* _Aim of the task_: Write out every line below that includes the word "seconds".

[Records contained in a dataset]

========

Lemma arms_length_exec (db : DB) (k : call) :
  sound db /\ arms_length db ->
  sound (exec db k) /\ arms_length (exec db k).
Proof.
  intros [Hs Hi]. split; [now apply sound_exec|].
  pose proof Hs as (Hnb & Hnc & Hl).
  unfold arms_length in *. rewrite Forall_forall in Hi, Hl.
  destruct k as
    [email | u | deadline u | cid u | cid questions u | cid answer u
     | cid data u now coaching | cid data u now | bid u]; cbn [exec].
  - apply Forall_forall. unfold Accounts.register.
    destruct (find _ (users db)); exact Hi.
  - apply Forall_forall. unfold Accounts.get_balance.
    destruct (find_balance db u); exact Hi.
  - apply Forall_forall. intros b Hb.
    cbn [create_commitment final_db set_commitments bets] in Hb.
    split; [apply (Hi b Hb)|]. intros c0.
    unfold create_commitment, find_commitment.
    cbn [final_db set_commitments commitments].
    destruct (Hl b Hb) as [_ Hin]. apply find_commitment_in in Hin.
    unfold find_commitment in Hin.
    destruct (find (fun c => c_id c =? b_commitment_id b) (commitments db))
      as [c1|] eqn:Ef; [|contradiction].
    rewrite (find_app_found _ _ _ _ Ef). intros [= <-].
    apply (Hi b Hb). exact Ef.
  - unfold delete_commitment.
    destruct (find_owned_commitment db cid u) as [c1|] eqn:Ef;
      cbn [final_db]; [|now apply Forall_forall].
    destruct (_ >? 0) eqn:En; cbn [final_db]; [now apply Forall_forall|].
    apply find_owned_id in Ef. destruct Ef as [Hid _].
    apply Forall_forall. intros b Hb. cbn [bets] in Hb.
    split; [apply (Hi b Hb)|]. intros c0.
    unfold find_commitment. cbn [commitments]. rewrite Hid.
    rewrite find_filter_other; [apply (Hi b Hb)|].
    intros Heq. rewrite (wager_counted (bets db) b cid Hb Heq) in En.
    discriminate.
  - apply (arms_length_same_tables db _
             (generate_ai_questions_tables db cid questions u)).
    now apply Forall_forall.
  - apply (arms_length_same_tables db _
             (submit_ai_answer_tables db cid answer u)).
    now apply Forall_forall.
  - destruct (complete_commitment db cid data u now coaching) as [c' db'|e db']
      eqn:E; cbn [final_db].
    + apply complete_commitment_returned in E.
      destruct E as (c & Hf & _ & Hc' & ->).
      assert (Hid : c_id c' = cid).
      { rewrite Hc'. cbn. now apply find_owned_id in Hf. }
      assert (Ho : c_owner_id c' = c_owner_id c) by now rewrite Hc'.
      unfold find_commitment.
      rewrite store_coaching_bets, store_coaching_commitments,
        SettlementFacts.settled_bets, SettlementFacts.settled_commitments.
      cbn [set_commitments commitments bets].
      apply Forall_map. apply Forall_forall. intros b Hb.
      rewrite settle_row_direction, SettlementFacts.settle_row_commitment,
        SettlementFacts.settle_row_bettor.
      split; [apply (Hi b Hb)|]. intros c0.
      destruct (Z.eq_dec (b_commitment_id b) cid) as [Hk | Hk].
      * rewrite Hk.
        rewrite (find_update_owned_same _ cid u c c' Hnc Hf Hid).
        intros [= <-]. rewrite Ho. apply (Hi b Hb). rewrite Hk.
        now apply (find_owned_found db cid u).
      * rewrite (find_update_owned_other _ _ cid u c' Hk Hid).
        apply (Hi b Hb).
    + apply complete_commitment_raised in E. destruct E as [-> _].
      now apply Forall_forall.
  - destruct (create_bet db cid data u now) as [bet db'|e db'] eqn:E;
      cbn [final_db].
    + apply create_bet_returned in E.
      destruct E as (c & rows & Hf & Hown & _ & _ & Hdir & _ & _ & Hbet & ->
                     & _).
      unfold find_commitment. cbn [bets commitments].
      apply Forall_snoc; [apply Forall_forall; exact Hi|].
      subst bet. cbn [b_commitment_id b_direction b_bettor_id].
      split; [exact Hdir|].
      intros c0 Hc0. unfold find_commitment in Hf. rewrite Hf in Hc0.
      now injection Hc0 as <-.
    + apply create_bet_raised in E.
      destruct E as [-> | [_ ->]]; now apply Forall_forall.
  - destruct (delete_bet db bid u) as [[] db'|e db'] eqn:E; cbn [final_db].
    + apply delete_bet_returned in E.
      destruct E as (bet & _ & _ & _ & _ & ->).
      unfold find_commitment. cbn [bets commitments].
      apply Forall_filter. now apply Forall_forall.
    + apply delete_bet_raised in E. subst db'. now apply Forall_forall.
Qed.

End ArmsLength.

(** X18: in every state that a history of calls leads to, every wager on
    the books, open or resolved, is on one of the two sides and is held by
    someone other than the owner of its commitment. *)
Theorem nobody_bets_on_their_own_commitment (history : list Ledger.call)
    (b : Bet) (c : Commitment) :
  In b (bets (Ledger.run empty_db history)) ->
  find_commitment (Ledger.run empty_db history) (b_commitment_id b) = Some c ->
  (b_direction b = "will_complete" \/ b_direction b = "will_fail")
  /\ c_owner_id c <> b_bettor_id b.
Proof.
  intros Hin Hc.
  assert (H : Ledger.sound (Ledger.run empty_db history)
              /\ Invariants.arms_length (Ledger.run empty_db history)).
  { apply (run_invariant
             (fun db => Ledger.sound db /\ Invariants.arms_length db));
      [split; [apply LedgerFacts.sound_empty | constructor]|].
    intros db k. apply arms_length_exec. }
  destruct H as [_ H]. unfold Invariants.arms_length in H.
  rewrite Forall_forall in H. destruct (H b Hin) as [Hd Ho].
  split; [exact Hd | now apply Ho].
Qed.

Lemma nobody_bets_on_their_own_commitment_witness :
  (b_direction (mkBet 3 1 4 "will_fail" 60 false None) = "will_complete"
   \/ b_direction (mkBet 3 1 4 "will_fail" 60 false None) = "will_fail")
  /\ c_owner_id (mkCommitment 1 1 1000 "pending" None None None)
     <> b_bettor_id (mkBet 3 1 4 "will_fail" 60 false None).
Proof.
  apply (nobody_bets_on_their_own_commitment Scenario.example_bets
           (mkBet 3 1 4 "will_fail" 60 false None)
           (mkCommitment 1 1 1000 "pending" None None None)).
  - right. right. left. reflexivity.
  - reflexivity.
Defined.

(** ** Reading a balance *)

(** X19: [get_balance] and [get_my_stats] report the same balance, the
    row's or the starting 500 when the user has no row; [get_balance]
    creates the missing row, so that a second read returns the same figure
    and changes nothing, and the statistics show it as well. *)
Theorem balance_reads_agree (db : DB) (u : Z) (name email : string) :
  let shown := Stats.out_balance (Stats.get_my_stats db u name email) in
  exists db',
    Accounts.get_balance db u = Returned shown db'
    /\ Accounts.get_balance db' u = Returned shown db'
    /\ Stats.out_balance (Stats.get_my_stats db' u name email) = shown
    /\ Ledger.total_balances db'
       = Ledger.total_balances db
         + (if has_account (balances db) u then 0 else 500)
    /\ (has_account (balances db) u = false -> shown = 500).
Proof.
  cbv zeta. unfold Accounts.get_balance, Stats.get_my_stats.
  cbn [Stats.out_balance].
  destruct (find_balance db u) as [r|] eqn:F.
  - exists db. rewrite F.
    assert (Ha : has_account (balances db) u = true)
      by (apply has_account_found; now exists r).
    rewrite Ha. repeat split; [lia | discriminate].
  - assert (Ha : has_account (balances db) u = false)
      by (now apply has_account_find).
    assert (F' : find_balance
                   (set_balances db (balances db ++ [mkUserBalance u 500])) u
                 = Some (mkUserBalance u 500)).
    { unfold find_balance in *. cbn [set_balances balances].
      rewrite (find_app_missing _ _ _ F). cbn [find ub_user_id].
      now rewrite Z.eqb_refl. }
    exists (set_balances db (balances db ++ [mkUserBalance u 500])).
    rewrite F', Ha. cbn [ub_balance]. repeat split.
    unfold Ledger.total_balances. cbn [set_balances balances].
    rewrite sum_app, sum_cons, sum_nil. cbn [ub_balance]. lia.
Qed.

(** ** Comments *)

Section Commenting.

Import Comments.
(** * The content-generation bot: conversation state machine and
      generation client of [bot.py], as a shallow embedding.

    Python values are modelled by [json] (the values the bot handles are
    strings taken from chat messages and values decoded from HTTP bodies),
    dictionaries by association lists inside [json] and by [gmap] for the
    bot's own [user_data].  Handlers run in a small monad [M] that threads
    the bot's mutable data and the remote services' pending answers,
    records every outward action as an [event], and propagates Python
    exceptions. *)

From Stdlib Require Import ZArith String List Ascii Bool Lia.
From stdpp Require Import base option gmap strings list.
Import ListNotations.

#[local] Set Warnings "-register-all".

(** ** Python values *)

Inductive json : Type :=
| JNull
| JBool (b : bool)
| JInt (n : Z)
| JFloat (mantissa exponent : Z)      (* mantissa * 10 ^ exponent *)
| JStr (s : string)
| JArr (items : list json)
| JObj (members : list (string * json)).

(** Exceptions other than a bare [Exception(msg)]. *)
Inductive builtin_error : Type :=
| KeyError (key : json)
| IndexError
| TypeError
| AttributeError
| ValueError
| JSONDecodeError
| RequestException.

(** An f-string is kept as its pieces: literal text and formatted values. *)
Inductive fpiece : Type :=
| Lit (s : string)
| FmtVal (v : json)                   (* {v} *)
| FmtInt (n : Z)                      (* {n} for an int *)
| FmtLen (v : json)                   (* {len(v)} *)
| FmtErr (e : builtin_error).         (* str(e) of a built-in exception *)

Definition fstring : Type := list fpiece.

Inductive exn : Type :=
| Exception (msg : fstring)
| Builtin (e : builtin_error).

(** [str(e)] *)
Definition str_exn (e : exn) : fstring :=
  match e with
  | Exception msg => msg
  | Builtin b => [FmtErr b]
  end.

Inductive outcome (A : Type) : Type :=
| Returns (a : A)
| Raises (e : exn).
Arguments Returns {A} a.
Arguments Raises {A} e.

(** ** Dictionary and sequence operations on values *)

Fixpoint assoc (k : string) (l : list (string * json)) : option json :=
  match l with
  | [] => None
  | (k', v) :: l' => if String.eqb k k' then Some v else assoc k l'
  end.

(** [d[k]] for a string key *)
Definition getitem (d : json) (k : string) : outcome json :=
  match d with
  | JObj o => match assoc k o with
              | Some v => Returns v
              | None => Raises (Builtin (KeyError (JStr k)))
              end
  | _ => Raises (Builtin TypeError)
  end.

(** [d.get(k, default)] *)
Definition dict_get (d : json) (k : string) (default : json) : outcome json :=
  match d with
  | JObj o => Returns (match assoc k o with Some v => v | None => default end)
  | _ => Raises (Builtin AttributeError)
  end.

(** [v[0]] *)
Definition getitem0 (v : json) : outcome json :=
  match v with
  | JArr (x :: _) => Returns x
  | JArr [] => Raises (Builtin IndexError)
  | JStr (String c _) => Returns (JStr (String c EmptyString))
  | JStr EmptyString => Raises (Builtin IndexError)
  | JObj _ => Raises (Builtin (KeyError (JInt 0)))
  | _ => Raises (Builtin TypeError)
  end.

(** Truth value of a Python object, as tested by [if v:] *)
Definition truthy (v : json) : bool :=
  match v with
  | JNull => false
  | JBool b => b
  | JInt n => negb (Z.eqb n 0)
  | JFloat m _ => negb (Z.eqb m 0)
  | JStr s => negb (String.eqb s EmptyString)
  | JArr l => match l with [] => false | _ => true end
  | JObj l => match l with [] => false | _ => true end
  end.

(** [v == s] for a string literal [s] *)
Definition eq_str (v : json) (s : string) : bool :=
  match v with
  | JStr s' => String.eqb s' s
  | _ => false
  end.

(** [v in choices] for a list of string literals *)
Definition in_strs (v : json) (choices : list string) : bool :=
  existsb (eq_str v) choices.

Definition lower_ascii (c : ascii) : ascii :=
  let n := nat_of_ascii c in
  if (Nat.leb 65 n && Nat.leb n 90)%bool then ascii_of_nat (n + 32) else c.

Fixpoint lower_string (s : string) : string :=
  match s with
  | EmptyString => EmptyString
  | String c s' => String (lower_ascii c) (lower_string s')
  end.

(** [v.lower()]: only the letters A-Z matter for the one use below, a test
    for the ASCII substring [too long]. *)
Definition lower (v : json) : outcome string :=
  match v with
  | JStr s => Returns (lower_string s)
  | _ => Raises (Builtin AttributeError)
  end.

Fixpoint is_prefix (p s : string) : bool :=
  match p, s with
  | EmptyString, _ => true
  | String a p', String b s' => (Ascii.eqb a b && is_prefix p' s')%bool
  | String _ _, EmptyString => false
  end.

(** [p in s] for strings *)
Fixpoint contains (p s : string) : bool :=
  (is_prefix p s ||
   match s with
   | EmptyString => false
   | String _ s' => contains p s'
   end)%bool.

(** ** The remote side and the bot's data *)

Record response : Type := {
  status_code : Z;
  content : string;                   (* raw body *)
  json_body : option json             (* what [.json()] decodes, if it decodes *)
}.

(** What one HTTP request meets: an answer, or an exception of [requests]. *)
Inductive http_outcome : Type :=
| Responds (r : response)
| Fails.

(** [self.leo_api_url]-relative paths, and absolute URLs. *)
Inductive endpoint : Type :=
| prompt_improve                      (* /prompt/improve *)
| init_image                          (* /init-image *)
| generations                         (* /generations *)
| generation_by_id (generation_id : json)   (* /generations/{generation_id} *)
| absolute (url : string).

Inductive event : Type :=
| reply_text (text : fstring)
| reply_photo (photo : json) (caption : fstring)
| requests_post (ep : endpoint) (payload : json)
| requests_get (ep : endpoint)
| requests_post_files (url : string) (data : json) (file : string)
| asyncio_sleep (seconds : Z)
| time_sleep (seconds : Z).

Record system : Type := {
  user_data : gmap Z (gmap string json);   (* self.user_data *)
  context_user_data : gmap Z (gmap string json);  (* context.user_data, per user *)
  remote : list http_outcome               (* answers of the requests to come *)
}.

Definition set_user_data (f : gmap Z (gmap string json) -> gmap Z (gmap string json))
    (s : system) : system :=
  {| user_data := f (user_data s);
     context_user_data := context_user_data s;
     remote := remote s |}.

Definition set_context_user_data
    (f : gmap Z (gmap string json) -> gmap Z (gmap string json))
    (s : system) : system :=
  {| user_data := user_data s;
     context_user_data := f (context_user_data s);
     remote := remote s |}.

Definition set_remote (w : list http_outcome) (s : system) : system :=
  {| user_data := user_data s;
     context_user_data := context_user_data s;
     remote := w |}.

(** ** The handler monad *)

Definition M (A : Type) : Type := system -> outcome A * system * list event.

Definition ret {A} (a : A) : M A := fun s => (Returns a, s, []).

Definition raise {A} (e : exn) : M A := fun s => (Raises e, s, []).

(** Events [evs], then what [x] did. *)
Definition after {A} (evs : list event) (x : outcome A * system * list event)
    : outcome A * system * list event :=
  (x.1.1, x.1.2, evs ++ x.2).

Definition bind {A B} (m : M A) (f : A -> M B) : M B :=
  fun s =>
    match m s with
    | (Returns a, s1, o1) => after o1 (f a s1)
    | (Raises e, s1, o1) => (Raises e, s1, o1)
    end.

(** [try: m  except Exception as e: h e] *)
Definition try_except {A} (m : M A) (h : exn -> M A) : M A :=
  fun s =>
    match m s with
    | (Returns a, s1, o1) => (Returns a, s1, o1)
    | (Raises e, s1, o1) => after o1 (h e s1)
    end.

Definition lift {A} (o : outcome A) : M A :=
  match o with
  | Returns a => ret a
  | Raises e => raise e
  end.

Definition emit (ev : event) : M unit := fun s => (Returns tt, s, [ev]).

Definition get_system : M system := fun s => (Returns s, s, []).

========

* _Task answer_:
| asyncio_sleep (seconds : Z)
| time_sleep (seconds : Z).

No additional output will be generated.